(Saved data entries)
****
(** * create_template.py: scaffolding a course directory from a template

    A shallow embedding of [create_template] and of the library calls it
    makes, followed by the properties of the scaffolder.

    Conventions of the model.
    - A Python [str] is a [string] holding its UTF-8 bytes.  Case conversion
      is the one of the ASCII letters; bytes above 127 are left as they are
      (accented letters outside ASCII are outside the model: a theorem on
      what the conversion gives takes a name in ASCII, [is_ascii]).
    - The file system is a finite tree of directories and regular files.  A
      regular file carries the owner's read and write permission, which
      decide whether [open] succeeds (the process is an unprivileged owner);
      directories are always accessible.  There are no symbolic links, and
      [..] is a name like any other (a theorem on a place named apart from
      the target takes places without it, [Tree.no_parent_parts]).  A write either fails when the file
      is opened or goes through.
    - A computation threads the file system and the text printed so far and
      ends by returning a value or by raising an exception. *)

From Stdlib Require Import String Ascii List Bool Arith PeanoNat ZArith Lia.
From Stdlib Require Import Decimal DecimalString.
From Stdlib Require Import Sorted Permutation.
Import ListNotations.
Open Scope string_scope.
Set Warnings "-register-all".

(** ** Characters and strings *)

Module Str.

Definition nl : string := String "010"%char "".
Definition dq : string := String "034"%char "".
Definition sq : string := "'".

Definition is_lower (c : ascii) : bool :=
  let n := nat_of_ascii c in Nat.leb 97 n && Nat.leb n 122.

Definition is_upper (c : ascii) : bool :=
  let n := nat_of_ascii c in Nat.leb 65 n && Nat.leb n 90.

(** A cased character: one that has an upper and a lower form. *)
Definition is_cased (c : ascii) : bool := is_lower c || is_upper c.

Definition to_upper (c : ascii) : ascii :=
  if is_lower c then ascii_of_nat (nat_of_ascii c - 32) else c.

Definition to_lower (c : ascii) : ascii :=
  if is_upper c then ascii_of_nat (nat_of_ascii c + 32) else c.

(** Python's [str.isspace] on ASCII: space, tab, newline, vertical tab,
    form feed, carriage return and the four separators 28..31. *)
Definition is_space (c : ascii) : bool :=
  let n := nat_of_ascii c in
  Nat.eqb n 32 || (Nat.leb 9 n && Nat.leb n 13) || (Nat.leb 28 n && Nat.leb n 31).

Fixpoint map (f : ascii -> ascii) (s : string) : string :=
  match s with
  | EmptyString => EmptyString
  | String c s' => String (f c) (map f s')
  end.

(** [s.upper()] *)
Definition upper (s : string) : string := map to_upper s.

(** [s.replace(old, new)] for one-character [old] and [new]. *)
Definition replace (old new : ascii) (s : string) : string :=
  map (fun c => if Ascii.eqb c old then new else c) s.

(** [s.title()]: CPython walks the string once and remembers whether the
    previous character was cased; a character after a cased one is
    lower-cased, any other is title-cased. *)
Fixpoint title_from (previous_is_cased : bool) (s : string) : string :=
  match s with
  | EmptyString => EmptyString
  | String c s' =>
      String (if previous_is_cased then to_lower c else to_upper c)
             (title_from (is_cased c) s')
  end.

Definition title (s : string) : string := title_from false s.

(** The reading of title-casing by whitespace-delimited words: the first
    character of every word is capitalized, the rest of the word is
    lower-cased. *)
Fixpoint title_words_from (inside_word : bool) (s : string) : string :=
  match s with
  | EmptyString => EmptyString
  | String c s' =>
      String (if inside_word then to_lower c else to_upper c)
             (title_words_from (negb (is_space c)) s')
  end.

Definition title_words (s : string) : string := title_words_from false s.

Definition of_nat (n : nat) : string := NilZero.string_of_uint (Nat.to_uint n).
Definition of_Z (z : Z) : string := NilZero.string_of_int (Z.to_int z).

(** ["=" * 70] *)
Fixpoint repeat (s : string) (n : nat) : string :=
  match n with
  | O => EmptyString
  | S n' => s ++ repeat s n'
  end.

(** [sep.join(l)] *)
Definition join (sep : string) (l : list string) : string := String.concat sep l.

(** [sub in s] *)
Definition Substring (sub s : string) : Prop :=
  exists before after, s = before ++ sub ++ after.

Fixpoint contains_char (c : ascii) (s : string) : bool :=
  match s with
  | EmptyString => false
  | String d s' => Ascii.eqb c d || contains_char c s'
  end.

End Str.

(** The display title of lines 78 and 91:
    [output_dir.replace('-', ' ').replace('_', ' ').title()]. *)
Definition display_title (output_dir : string) : string :=
  Str.title (Str.replace "_" " " (Str.replace "-" " " output_dir)).

(** The display title as the prose describes it: separators to spaces, then
    every whitespace-delimited word capitalized. *)
Definition display_title_by_words (output_dir : string) : string :=
  Str.title_words (Str.replace "_" " " (Str.replace "-" " " output_dir)).

(** ** JSON values and [json.dump]

    A value as [json.load] returns it.  A Python [dict] keeps its keys in
    insertion order, so an object is an association list.  A [float] is
    carried by its [repr], which is what [json.dump] prints. *)

Inductive json : Type :=
| JNull
| JBool (b : bool)
| JInt (z : Z)
| JFloat (repr : string)
| JString (s : string)
| JArray (items : list json)
| JObject (members : list (string * json)).

Module Dict.

Fixpoint get {V : Type} (k : string) (d : list (string * V)) : option V :=
  match d with
  | [] => None
  | (k', v) :: d' => if String.eqb k' k then Some v else get k d'
  end.

(** [d[k] = v]: an existing key keeps its place, a new key goes last. *)
Fixpoint set {V : Type} (k : string) (v : V) (d : list (string * V))
  : list (string * V) :=
  match d with
  | [] => [(k, v)]
  | (k', v') :: d' =>
      if String.eqb k' k then (k', v) :: d' else (k', v') :: set k v d'
  end.

Definition keys {V : Type} (d : list (string * V)) : list string :=
  List.map fst d.

End Dict.

Module Json.

Definition hex_digit (n : N) : ascii :=
  match n with
  | 0 => "0" | 1 => "1" | 2 => "2" | 3 => "3" | 4 => "4" | 5 => "5"
  | 6 => "6" | 7 => "7" | 8 => "8" | 9 => "9" | 10 => "a" | 11 => "b"
  | 12 => "c" | 13 => "d" | 14 => "e" | _ => "f"
  end%N%char.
****
## EXERCISE BRIEF
Reproduce every entry above without a single alteration.

## PROBLEM SOLUTION
(** * create_template.py: scaffolding a course directory from a template

    A shallow embedding of [create_template] and of the library calls it
    makes, followed by the properties of the scaffolder.

    Conventions of the model.
    - A Python [str] is a [string] holding its UTF-8 bytes.  Case conversion
      is the one of the ASCII letters; bytes above 127 are left as they are
      (accented letters outside ASCII are outside the model: a theorem on
      what the conversion gives takes a name in ASCII, [is_ascii]).
    - The file system is a finite tree of directories and regular files.  A
      regular file carries the owner's read and write permission, which
      decide whether [open] succeeds (the process is an unprivileged owner);
      directories are always accessible.  There are no symbolic links, and
      [..] is a name like any other (a theorem on a place named apart from
      the target takes places without it, [Tree.no_parent_parts]).  A write either fails when the file
      is opened or goes through.
    - A computation threads the file system and the text printed so far and
      ends by returning a value or by raising an exception. *)

From Stdlib Require Import String Ascii List Bool Arith PeanoNat ZArith Lia.
From Stdlib Require Import Decimal DecimalString.
From Stdlib Require Import Sorted Permutation.
Import ListNotations.
Open Scope string_scope.
Set Warnings "-register-all".

(** ** Characters and strings *)

Module Str.

Definition nl : string := String "010"%char "".
Definition dq : string := String "034"%char "".
Definition sq : string := "'".

Definition is_lower (c : ascii) : bool :=
  let n := nat_of_ascii c in Nat.leb 97 n && Nat.leb n 122.

Definition is_upper (c : ascii) : bool :=
  let n := nat_of_ascii c in Nat.leb 65 n && Nat.leb n 90.

(** A cased character: one that has an upper and a lower form. *)
Definition is_cased (c : ascii) : bool := is_lower c || is_upper c.

Definition to_upper (c : ascii) : ascii :=
  if is_lower c then ascii_of_nat (nat_of_ascii c - 32) else c.

Definition to_lower (c : ascii) : ascii :=
  if is_upper c then ascii_of_nat (nat_of_ascii c + 32) else c.

(** Python's [str.isspace] on ASCII: space, tab, newline, vertical tab,
    form feed, carriage return and the four separators 28..31. *)
Definition is_space (c : ascii) : bool :=
  let n := nat_of_ascii c in
  Nat.eqb n 32 || (Nat.leb 9 n && Nat.leb n 13) || (Nat.leb 28 n && Nat.leb n 31).

Fixpoint map (f : ascii -> ascii) (s : string) : string :=
  match s with
  | EmptyString => EmptyString
  | String c s' => String (f c) (map f s')
  end.

(** [s.upper()] *)
Definition upper (s : string) : string := map to_upper s.

(** [s.replace(old, new)] for one-character [old] and [new]. *)
Definition replace (old new : ascii) (s : string) : string :=
  map (fun c => if Ascii.eqb c old then new else c) s.

(** [s.title()]: CPython walks the string once and remembers whether the
    previous character was cased; a character after a cased one is
    lower-cased, any other is title-cased. *)
Fixpoint title_from (previous_is_cased : bool) (s : string) : string :=
  match s with
  | EmptyString => EmptyString
  | String c s' =>
      String (if previous_is_cased then to_lower c else to_upper c)
             (title_from (is_cased c) s')
  end.

Definition title (s : string) : string := title_from false s.

(** The reading of title-casing by whitespace-delimited words: the first
    character of every word is capitalized, the rest of the word is
    lower-cased. *)
Fixpoint title_words_from (inside_word : bool) (s : string) : string :=
  match s with
  | EmptyString => EmptyString
  | String c s' =>
      String (if inside_word then to_lower c else to_upper c)
             (title_words_from (negb (is_space c)) s')
  end.

Definition title_words (s : string) : string := title_words_from false s.

Definition of_nat (n : nat) : string := NilZero.string_of_uint (Nat.to_uint n).
Definition of_Z (z : Z) : string := NilZero.string_of_int (Z.to_int z).

(** ["=" * 70] *)
Fixpoint repeat (s : string) (n : nat) : string :=
  match n with
  | O => EmptyString
  | S n' => s ++ repeat s n'
  end.

(** [sep.join(l)] *)
Definition join (sep : string) (l : list string) : string := String.concat sep l.

(** [sub in s] *)
Definition Substring (sub s : string) : Prop :=
  exists before after, s = before ++ sub ++ after.

Fixpoint contains_char (c : ascii) (s : string) : bool :=
  match s with
  | EmptyString => false
  | String d s' => Ascii.eqb c d || contains_char c s'
  end.

End Str.

(** The display title of lines 78 and 91:
    [output_dir.replace('-', ' ').replace('_', ' ').title()]. *)
Definition display_title (output_dir : string) : string :=
  Str.title (Str.replace "_" " " (Str.replace "-" " " output_dir)).

(** The display title as the prose describes it: separators to spaces, then
    every whitespace-delimited word capitalized. *)
Definition display_title_by_words (output_dir : string) : string :=
  Str.title_words (Str.replace "_" " " (Str.replace "-" " " output_dir)).

(** ** JSON values and [json.dump]

    A value as [json.load] returns it.  A Python [dict] keeps its keys in
    insertion order, so an object is an association list.  A [float] is
    carried by its [repr], which is what [json.dump] prints. *)

Inductive json : Type :=
| JNull
| JBool (b : bool)
| JInt (z : Z)
| JFloat (repr : string)
| JString (s : string)
| JArray (items : list json)
| JObject (members : list (string * json)).

Module Dict.

Fixpoint get {V : Type} (k : string) (d : list (string * V)) : option V :=
  match d with
  | [] => None
  | (k', v) :: d' => if String.eqb k' k then Some v else get k d'
  end.

(** [d[k] = v]: an existing key keeps its place, a new key goes last. *)
Fixpoint set {V : Type} (k : string) (v : V) (d : list (string * V))
  : list (string * V) :=
  match d with
  | [] => [(k, v)]
  | (k', v') :: d' =>
      if String.eqb k' k then (k', v) :: d' else (k', v') :: set k v d'
  end.

Definition keys {V : Type} (d : list (string * V)) : list string :=
  List.map fst d.

End Dict.

Module Json.

Definition hex_digit (n : N) : ascii :=
  match n with
  | 0 => "0" | 1 => "1" | 2 => "2" | 3 => "3" | 4 => "4" | 5 => "5"
  | 6 => "6" | 7 => "7" | 8 => "8" | 9 => "9" | 10 => "a" | 11 => "b"
  | 12 => "c" | 13 => "d" | 14 => "e" | _ => "f"
  end%N%char.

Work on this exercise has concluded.